# Records excerpted from a collection:
========================

(** * Chapter 11 (Rotation): the rolling paper, unrolling paper and yo-yo models

    A shallow embedding of the numerical core of [code/chap11.ipynb]:
    the parameter derivation [estimate_k], the three [make_system]
    functions, [moment_of_inertia] and the slope functions, followed by
    the properties the specification states about them.

    Magnitudes of the unit-tagged quantities are real numbers; rounding of
    the binary floating-point arithmetic is not modelled, except in the
    module [Binary64], which replays the two computations of [k] on
    binary64 numbers.  A true division
    whose divisor is zero raises [ZeroDivisionError], as Python's float
    division does, and the square root of a negative number is reported as
    [NotANumber].  The notebook's functions call [unpack], which copies the
    entries of a [Condition] or [System] into the global namespace of the
    session; every bare name they read afterwards is a lookup in that
    namespace, so the namespace is threaded through as explicit state. *)

From Corelib Require PrimFloat.
From Stdlib Require Import Reals Lra Lia List.
From stdpp Require Import gmap strings.
Import ListNotations.

Open Scope string_scope.
Open Scope R_scope.

(** ** Run-time model *)

Inductive exn : Type :=
  | ZeroDivisionError
  | NameError (x : string)
  | NotANumber.

Inductive result (A : Type) : Type :=
  | Ok (a : A)
  | Raise (e : exn).
Arguments Ok {A} a.
Arguments Raise {A} e.

(** The global namespace of the notebook session, restricted to the names
    bound to scalars. *)
Abbreviation globals := (gmap string R).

========================

# WORK REQUIRED:
Only the lines from the one containing "Open Scope string_scope." to the end of the records should be repeated, exactly as they appear.

# REPLY:
Open Scope string_scope.
Open Scope R_scope.

(** ** Run-time model *)

Inductive exn : Type :=
  | ZeroDivisionError
  | NameError (x : string)
  | NotANumber.

Inductive result (A : Type) : Type :=
  | Ok (a : A)
  | Raise (e : exn).
Arguments Ok {A} a.
Arguments Raise {A} e.

(** The global namespace of the notebook session, restricted to the names
    bound to scalars. *)
Abbreviation globals := (gmap string R).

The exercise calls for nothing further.